● DIRECTIONS FOR THIS TASK
Which lines in the records below contain the word "href"? Copy each one out.
━━ DATA SECTION ━━
(** Every parser of the scanner is local, whatever the fuel. *)
Lemma scanner_local (f : nat) :
  local_scan f
  /\ local_upto 125 (JSONObject f)
  /\ (forall pairs, local_upto 125 (fun s => object_pairs f s pairs))
  /\ local_upto 93 (JSONArray f)
  /\ (forall values, local_upto 93 (fun s => array_values f s values)).
Proof.
  induction f as [|f [IH1 [IH2 [IH3 [IH4 IH5]]]]].
  - repeat split; try intros ? ? ? ? H; try intros ? ? ? H; discriminate.
  - split; [now apply local_scan_once|].
    split; [now apply local_JSONObject|].
    split; [intros pairs; now apply local_object_pairs|].
    split; [now apply local_JSONArray|].
    intros values; now apply local_array_values.
Qed.

(** ** Fuel: three units for each character are never used up *)

Lemma skip_ws_length (s : str) : length (skip_ws s) <= length s.
Proof.
  destruct (skip_ws_split s) as [w [E _]].
  apply (f_equal (@length N)) in E. rewrite length_app in E. lia.
Qed.

Lemma skip_ws_cons_length (s : str) (c : N) (t : str) :
  skip_ws s = c :: t -> length t < length s.
Proof.
  intros H. pose proof (skip_ws_length s) as L. rewrite H in L.
  cbn [length] in L. lia.
Qed.

Lemma scanstring_length (f : nat) (s k r : str) :
  scanstring f s = Ok (k, r) -> length r < length s.
Proof.
  intros H. destruct (scanstring_local _ _ _ _ H) as [B [-> _]].
  rewrite length_app. cbn [length]. lia.
Qed.
(** C10, as the code has it.  After a successful
    [collect_rpc_and_link_infos] that started with no RPC and no link, the
    returned RPCs are those of the operation signatures of the blueprint,
    one for each, in document order; the returned links are as many as the
    returned RPCs whose input message name is not "Empty"; the [incoming]
    list of such an RPC holds exactly one link, which is the one and only
    returned link whose output is that RPC; and the [incoming] list of an
    RPC with input "Empty" is empty, no returned link having it as
    output. *)
Theorem one_link_per_input bpjson c c' rs ls :
  rpcs c = [] → links c = [] →
  collect_rpc_and_link_infos bpjson c = (c', inr (rs, ls)) →
  rpc_static <$> rs =
    rpc_static <$> extracted_rpcs (nodes c) (blueprint_signatures bpjson) ∧
  length rs = length (blueprint_signatures bpjson) ∧
  length ls = length (filter (λ r, name (input r) ≠ "Empty"%string) rs) ∧
  ∀ i r, rs !! i = Some r →
    if decide (name (input r) = "Empty"%string) then
      incoming r = [] ∧ ∀ l, l ∈ ls → link_output l ≠ i
    else
      ∃ j l, incoming r = [j] ∧ ls !! j = Some l ∧ link_output l = i ∧
             ∀ j' l', ls !! j' = Some l' → link_output l' = i → j' = j.
Proof.
  intros Hr0 Hl0. rewrite collect_rpc_and_link_infos_unfold.
  pose proof (extract_rpcs_spec bpjson c) as Hex.
  pose proof (extract_loop_exact (blueprint_signatures bpjson) [] c) as Hloop.
  rewrite <- extract_rpcs_flat in Hloop.
  destruct (extract_rpcs bpjson c) as [c1 [e|lps]]; [done|].
  destruct Hex as (_ & Hext & Hwf).
  destruct Hloop as (_ & _ & _ & Hrpcs & Hsigs & _).
  rewrite Hr0 in Hrpcs. simpl in Hrpcs.
  destruct (interlink lps c1) as [c2 [e|[]]] eqn:Hrun; [done|].
  intros [= <- <- <-].
  assert (Hl1 : links c1 = []) by (destruct Hext as (_ & -> & _); done).
  pose (K := λ (k : nat) (c3 : Core),
    (∀ l, l ∈ links c3 → link_output l < k) ∧
    (∀ i r, rpcs c1 !! i = Some r → i < k →
       length (positions link_output i (links c3) 0) =
       expected_incoming_links r) ∧
    length (links c3) =
    length (filter (λ r, name (input r) ≠ "Empty"%string) (take k (rpcs c1)))).
  destruct (interlink_consistent lps K c1) with (c' := c2)
    as ((Hout & Hcount & Hlen) & [_ _ Hin _] & Hst); try done.
  - apply (store_consistent_extended c); [done|].
    by apply store_consistent_empty.
  - by apply Hwf.
  - intros k c3 rpc (Hout & Hcount & Hlen) _ _ Hk _ Hempty. split_and!.
    + intros l Hl. specialize (Hout l Hl). lia.
    + intros i r Hi Hlt. destruct (decide (i = k)) as [->|Hne];
        [|apply Hcount; [done|lia]].
      rewrite positions_none.
      * rewrite Hk in Hi. injection Hi as <-.
        unfold expected_incoming_links. by rewrite decide_True.
      * intros l Hl. specialize (Hout l Hl). lia.
    + rewrite (take_S_r _ _ _ Hk), filter_app, length_app, Hlen.
      rewrite filter_cons_False by (by intros Hne). simpl. lia.
  - intros k c3 rpc lp (Hout & Hcount & Hlen) _ _ Hk _ Hne. split_and!.
    + simpl. intros l [Hl| ->%list_elem_of_singleton]%elem_of_app.
      * specialize (Hout l Hl). lia.
      * simpl. lia.
    + intros i r Hi Hlt. simpl. rewrite positions_app. simpl.
      destruct (decide (k = i)) as [<-|Hki].
      * rewrite positions_none.
        -- rewrite Hk in Hi. injection Hi as <-.
           unfold expected_incoming_links. by rewrite decide_False.
        -- intros l Hl. specialize (Hout l Hl). lia.
      * rewrite (right_id_L [] (++)). apply Hcount; [done|lia].
    + simpl. rewrite length_app. simpl.
      rewrite (take_S_r _ _ _ Hk), filter_app, length_app, Hlen.
      rewrite filter_cons_True by done. simpl. lia.
  - unfold K. rewrite Hl1. split_and!; [|intros; lia|by rewrite take_0].
    by intros l ?%elem_of_nil.
  - split_and!.
    + by rewrite Hst, Hrpcs.
    + by rewrite (static_length _ _ Hst), Hrpcs.
    + rewrite Hlen, firstn_all.
      symmetry. apply filter_length_static; [|done].
      intros r r' Hs. unfold rpc_static in Hs. injection Hs as _ _ Hs _.
      by rewrite Hs.
    + intros i r Hi.
      destruct (static_lookup (rpcs c2) (rpcs c1) i r Hst Hi) as (r1 & Hi1 & Hs).
      specialize (Hcount i r1 Hi1 (lookup_lt_Some _ _ _ Hi1)).
      rewrite <- (expected_incoming_links_static _ _ Hs) in Hcount.
      rewrite <- (Hin i r Hi) in Hcount.
      unfold expected_incoming_links in Hcount.
      destruct (decide (name (input r) = "Empty"%string)) as [He|Hne].
      * assert (Hnil : incoming r = [])
          by (by destruct (incoming r)).
        split; [done|]. intros l (j & Hj)%list_elem_of_lookup Hlo.
        assert (j ∈ incoming r) as Hjin.
        { rewrite (Hin i r Hi). apply elem_of_positions. exists l.
          rewrite Nat.sub_0_r. split_and!; [lia|done..]. }
        rewrite Hnil in Hjin. by apply elem_of_nil in Hjin.
      * destruct (incoming r) as [|j [|j2 rest]] eqn:Hinc; try done.
        assert (j ∈ positions link_output i (links c2) 0) as
          (l & _ & Hl & Hlo)%elem_of_positions.
        { rewrite <- (Hin i r Hi), Hinc. apply list_elem_of_here. }
        rewrite Nat.sub_0_r in Hl. exists j, l. split_and!; [done..|].
        intros j' l' Hj' Hlo'.
        assert (j' ∈ incoming r) as Hjin.
        { rewrite (Hin i r Hi). apply elem_of_positions. exists l'.
          rewrite Nat.sub_0_r. split_and!; [lia|done..]. }
        rewrite Hinc in Hjin. by apply list_elem_of_singleton in Hjin.
Qed.
(** [try: m except Exception as e: h e] *)
Definition try_except {A : Type} (m : M A) (h : string → M A) : M A := λ s,
  match m s with
  | (Raise e, s') => h e s'
  | r => r
  end.

(** [try: m finally: f] *)
Definition try_finally {A : Type} (m : M A) (f : M unit) : M A := λ s,
  let '(r, s') := m s in
  match f s' with
  | (Ok _, s'') => (r, s'')
  | (Raise e, s'') => (Raise e, s'')
  end.

Definition emit (e : event) : M unit := λ s,
  (Ok (), State (db s) (staged s) (trace s ++ [e]) (clock s)).

(** [datetime.now(timezone.utc)]: reads the clock, which then moves on. *)
Definition now : M Z := λ s,
  (Ok (clock s), State (db s) (staged s) (trace s) (clock s + 1)).

Definition of_result {A : Type} (r : result A) : M A := λ s, (r, s).

(** *** Session operations *)

Definition stage (w : write) : M unit := λ s,
  (Ok (), State (db s) (staged s ++ [w]) (trace s) (clock s)).

(** [session.add(snap); await session.flush()]: the row is sent inside the
    open transaction and receives its id; the counter is not transactional. *)
Definition add_and_flush (snap : Snapshot.t) : M Z := λ s,
  let σ := db s in
  let i := next_snapshot_id σ in
  (Ok i,
   State (Store (urls σ) (snapshots σ) (links σ)
                (next_url_id σ) (i + 1) (next_link_id σ))
         (staged s ++ [AddSnapshot true (Snapshot.with_id i snap)])
         (trace s) (clock s)).

(** [await session.commit()]: all staged writes, or none and the error. *)
Definition commit : M unit := λ s,
  match apply_writes (staged s) (db s) with
  | Ok σ' => (Ok (), State σ' [] (trace s) (clock s))
  | Raise e => (Raise e, s)
  end.

(** [await session.rollback()] *)
Definition rollback : M unit := λ s,
  (Ok (), State (db s) [] (trace s) (clock s)).

(** [await session.scalar(sa.select(URL).filter_by(url=href))] *)
Definition lookup_url (href : string) (rows : list URL.t) : option URL.t :=
  List.find (λ r, bool_decide (URL.url r = href)) rows.
(** * FlagGems [utils/libentry.py]: the dispatch cache and the tuner store

    A shallow embedding of [LibEntry] (argument classification, cache key,
    single-flight compile path, launch-shape resolution) and of [LibTuner]
    ([getvalue], [preload], [store] over the per-kernel SQLite table).

    Python objects are values of [pyval]; dictionaries with string keys
    ([kwargs], [constexprs], the grid's [meta]) are [gmap string pyval];
    the per-device kernel cache, whose keys are compared with Python's [==],
    is an insertion-ordered association list; exceptions are the [Raise]
    outcome of a small error monad. *)

From Stdlib Require Import ZArith String Ascii List Lia Bool DecimalString DecimalZ DecimalPos.
From stdpp Require Import base option list gmap strings.

Open Scope Z_scope.

(** ** Python values *)

Module Py.

(** The [torch.dtype] singletons that can appear in a key. *)
Inductive dtype :=
| float16 | bfloat16 | float32 | float64
| int8 | int16 | int32 | int64 | uint8 | bool_.

(** The result of [type(arg)]. *)
Inductive pytype :=
| TNoneType | TBool | TInt | TStr | TTuple | TDtype | TType
| TTensor | TFunction | TGenerator.

(** The objects that reach [LibEntry.run] and [LibTuner]: scalars, strings,
    dtypes, type objects, tuples, device buffers (the only values with a
    [data_ptr] attribute), callables and generator objects.  Buffers,
    callables and generators carry the identity of the object.  Floating
    point scalars are outside this universe. *)
#[local] Unset Elimination Schemes.
Inductive pyval :=
| VNone
| VBool (b : bool)
| VInt (z : Z)
| VStr (s : string)
| VDtype (d : dtype)
| VType (t : pytype)
| VTuple (items : list pyval)
| VTensor (id : nat) (dt : dtype) (data_ptr : Z)
| VCallable (id : nat)
| VGenerator (id : nat).
#[local] Set Elimination Schemes.

Definition type_of (v : pyval) : pytype :=
  match v with
  | VNone => TNoneType
  | VBool _ => TBool
  | VInt _ => TInt
  | VStr _ => TStr
  | VDtype _ => TDtype
  | VType _ => TType
  | VTuple _ => TTuple
  | VTensor _ _ _ => TTensor
  | VCallable _ => TFunction
  | VGenerator _ => TGenerator
  end.
(** [[
    def filter_peaks(peak_list, filters):
        for filter in filters:
            filter_func = lambda x: eval(filter["operation"])
            peak_list = [peak for peak in peak_list
                         if filter_func(peak[filter["key"]])]
        return peak_list
    ]] *)
Definition filter_peaks (peak_list : list peak_record)
    (filters : list filter_clause) : result (list peak_record) :=
  rfold (fun peak_list f => keep_peaks f peak_list) peak_list filters.

(** [l.index(v)]: [ValueError] when [v] is not in the list. *)
Fixpoint index_of (v : pyval) (l : list pyval) : result nat :=
  match l with
  | [] => Raise ValueError
  | w :: l' => if py_eqb w v then Ok O else (i ← index_of v l'; Ok (S i))
  end.

(** [[
    def select_peaks(peak_list, operation):
        peak_properties = [peak[operation["key"]] for peak in peak_list]
        operation_func = lambda x: eval(operation["operation"])
        peak_idx = peak_properties.index(operation_func(peak_properties))
        return peak_idx, peak_list[peak_idx]
    ]] *)
Definition select_peaks (peak_list : list peak_record)
    (operation : selection_clause) : result (nat * peak_record) :=
  peak_properties ← rmap (fun p => peak_get p (selection_key operation))
                       peak_list;
  chosen ← selection_operation operation peak_properties;
  peak_idx ← index_of chosen peak_properties;
  p ← subscript peak_list (Z.of_nat peak_idx);
  Ok (peak_idx, p).

(** The builtins [max(x)] and [min(x)] of a list, the usual selection
    operations: [ValueError] on an empty list. *)
Definition py_max (x : list pyval) : result pyval :=
  match x with
  | [] => Raise ValueError
  | v :: rest =>
      Ok (foldl (fun best w =>
                   if fltb (to_float best) (to_float w) then w else best)
                v rest)
  end.

Definition py_min (x : list pyval) : result pyval :=
  match x with
  | [] => Raise ValueError
  | v :: rest =>
      Ok (foldl (fun best w =>
                   if fltb (to_float w) (to_float best) then w else best)
                v rest)
  end.

End PeakSelection.

(** ** EChemDataAnalyzer.py *)

Module EChemDataAnalyzer.
Import Py PyFloat Numeric.
#[local] Open Scope Q_scope.

(** A raw dataset: one row per sample point.  The last column is the
    iteration number that [EChemController.do_measurement] appends. *)
Abbreviation dataset := (list (list pyfloat)).

(** [np.max(a)] of a one-dimensional array: [ValueError] on an empty
    one, NaN as soon as one entry is NaN. *)
Definition np_max (a : list pyfloat) : result pyfloat :=
  match a with
  | [] => Raise ValueError
  | v :: rest =>
      Ok (foldl (fun best w =>
                   if is_nan best then best
                   else if is_nan w || fltb best w then w else best)
                v rest)
  end.

Definition feq_int (x : pyfloat) (n : Z) : bool :=
  match x with
  | Finite q => Qeq_bool q (inject_Z n)
  | _ => false
  end.

(** [a[a[:, c] == value]]: the rows whose column [c] equals [value]. *)
Definition rows_where (a : dataset) (c : Z) (value : Z) : result dataset :=
  keys ← column a c;
  Ok (omap (fun '(k, row) => if feq_int k value then Some row else None)
           (zip keys a)).

(** [range(lo, hi)]. *)
Definition range (lo hi : Z) : list Z :=
  map (fun i => lo + Z.of_nat i)%Z (seq 0 (Z.to_nat (hi - lo))).
(** C8, as amended.  [validate_repo_url] rejects, with a format error, every
    input whose trimmed form does not begin with the literal prefix, and every
    input whose trimmed form has fewer than two segments once the prefix and
    the trailing slashes are dropped; [http://github.com/o/r] and
    [https://github.com/o] are rejected and [https://github.com/o/r] is
    accepted. *)
Theorem validate_repo_url_rejects (s : pystr) :
  (startswith (strip s) github_prefix = false ->
   is_format_error (validate_repo_url s) = true)
  /\ (length (spec_repo_segments (strip s)) < 2 ->
      is_format_error (validate_repo_url s) = true)
  /\ is_format_error (validate_repo_url (lit "http://github.com/o/r")) = true
  /\ is_format_error (validate_repo_url (lit "https://github.com/o")) = true
  /\ validate_repo_url (lit "https://github.com/o/r")
     = Return (lit "https://github.com/o/r").
Proof.
  split; [|split; [|repeat split; reflexivity]].
  - intros H. unfold validate_repo_url. destruct s; [reflexivity|].
    cbv zeta. now rewrite H.
  - intros L. unfold validate_repo_url. destruct s as [|c s]; [reflexivity|].
    cbv zeta. destruct (startswith (strip (c :: s)) github_prefix) eqn:S;
      [|reflexivity].
    cbn [negb]. rewrite (replace_prefix_once _ S L).
    fold (spec_repo_rest (strip (c :: s))).
    fold (spec_repo_segments (strip (c :: s))).
    apply Nat.ltb_lt in L. now rewrite L.
Qed.

End RepoUrl.

(** A wrong scheme, and an owner without a repository. *)
Lemma validate_repo_url_rejects_witness :
  is_format_error (validate_repo_url (lit "ftp://github.com/o/r")) = true
  /\ is_format_error (validate_repo_url (lit "https://github.com/owner//")) = true.
Proof.
  split.
  - apply (proj1 (validate_repo_url_rejects (lit "ftp://github.com/o/r"))).
    reflexivity.
  - apply (proj1 (proj2 (validate_repo_url_rejects (lit "https://github.com/owner//")))).
    vm_compute. lia.
Defined.

(** Counterexample to C8 as stated: an input that does not begin with the
    literal prefix, because a space comes first, is accepted. *)
Lemma validate_repo_url_counterexample :
  startswith (lit " https://github.com/o/r") github_prefix = false
  /\ validate_repo_url (lit " https://github.com/o/r")
     = Return (lit "https://github.com/o/r").
Proof. split; reflexivity. Qed.

(* ================================================================== *)
(** ** Paths *)
(* ================================================================== *)

Module PathFacts.

Import StrFacts.

Lemma names_eqb_eq (l m : list pystr) : names_eqb l m = true <-> l = m.
Proof.
  revert m; induction l as [|a l IH]; intros [|b m]; simpl;
    try (split; [discriminate | congruence]); [tauto|].
  rewrite andb_true_iff, eqb_eq, IH. split.
  - intros [-> ->]. reflexivity.
  - intros H. injection H as -> ->. tauto.
Qed.

Lemma anchor_eqb_eq (a b : anchor) : anchor_eqb a b = true <-> a = b.
Proof. destruct a, b; simpl; split; congruence. Qed.

Lemma path_eqb_eq (p q : Path) : path_eqb p q = true <-> p = q.
Proof.
  destruct p as [a l], q as [b m]. unfold path_eqb. simpl.
  rewrite andb_true_iff, anchor_eqb_eq, names_eqb_eq. split.
  - intros [-> ->]. reflexivity.
  - intros H. injection H as -> ->. tauto.
Qed.

Lemma path_eqb_refl (p : Path) : path_eqb p p = true.
Proof. now apply path_eqb_eq. Qed.

Lemma path_eqb_length (p q : Path) :
  length (path_names p) <> length (path_names q) -> path_eqb p q = false.
Proof.
  intros H. destruct (path_eqb p q) eqn:E; [|reflexivity].
  apply path_eqb_eq in E. subst q. contradiction.
Qed.

Lemma names_prefix_app (d l : list pystr) :
  names_prefix d l = true <-> exists rel, l = d ++ rel.
Proof.
  revert l; induction d as [|a d IH]; intros l; simpl.
  - split; [intros _; now exists l | reflexivity].
  - destruct l as [|b l].
    + split; [discriminate | intros [rel H]; discriminate].
    + rewrite andb_true_iff, eqb_eq, IH. split.
      * intros [-> [rel ->]]. now exists rel.
      * intros [rel H]. injection H as -> ->. split; [reflexivity | now exists rel].
Qed.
━━━
● OUTPUT OF THE TASK
(** [await session.scalar(sa.select(URL).filter_by(url=href))] *)
Definition lookup_url (href : string) (rows : list URL.t) : option URL.t :=
  List.find (λ r, bool_decide (URL.url r = href)) rows.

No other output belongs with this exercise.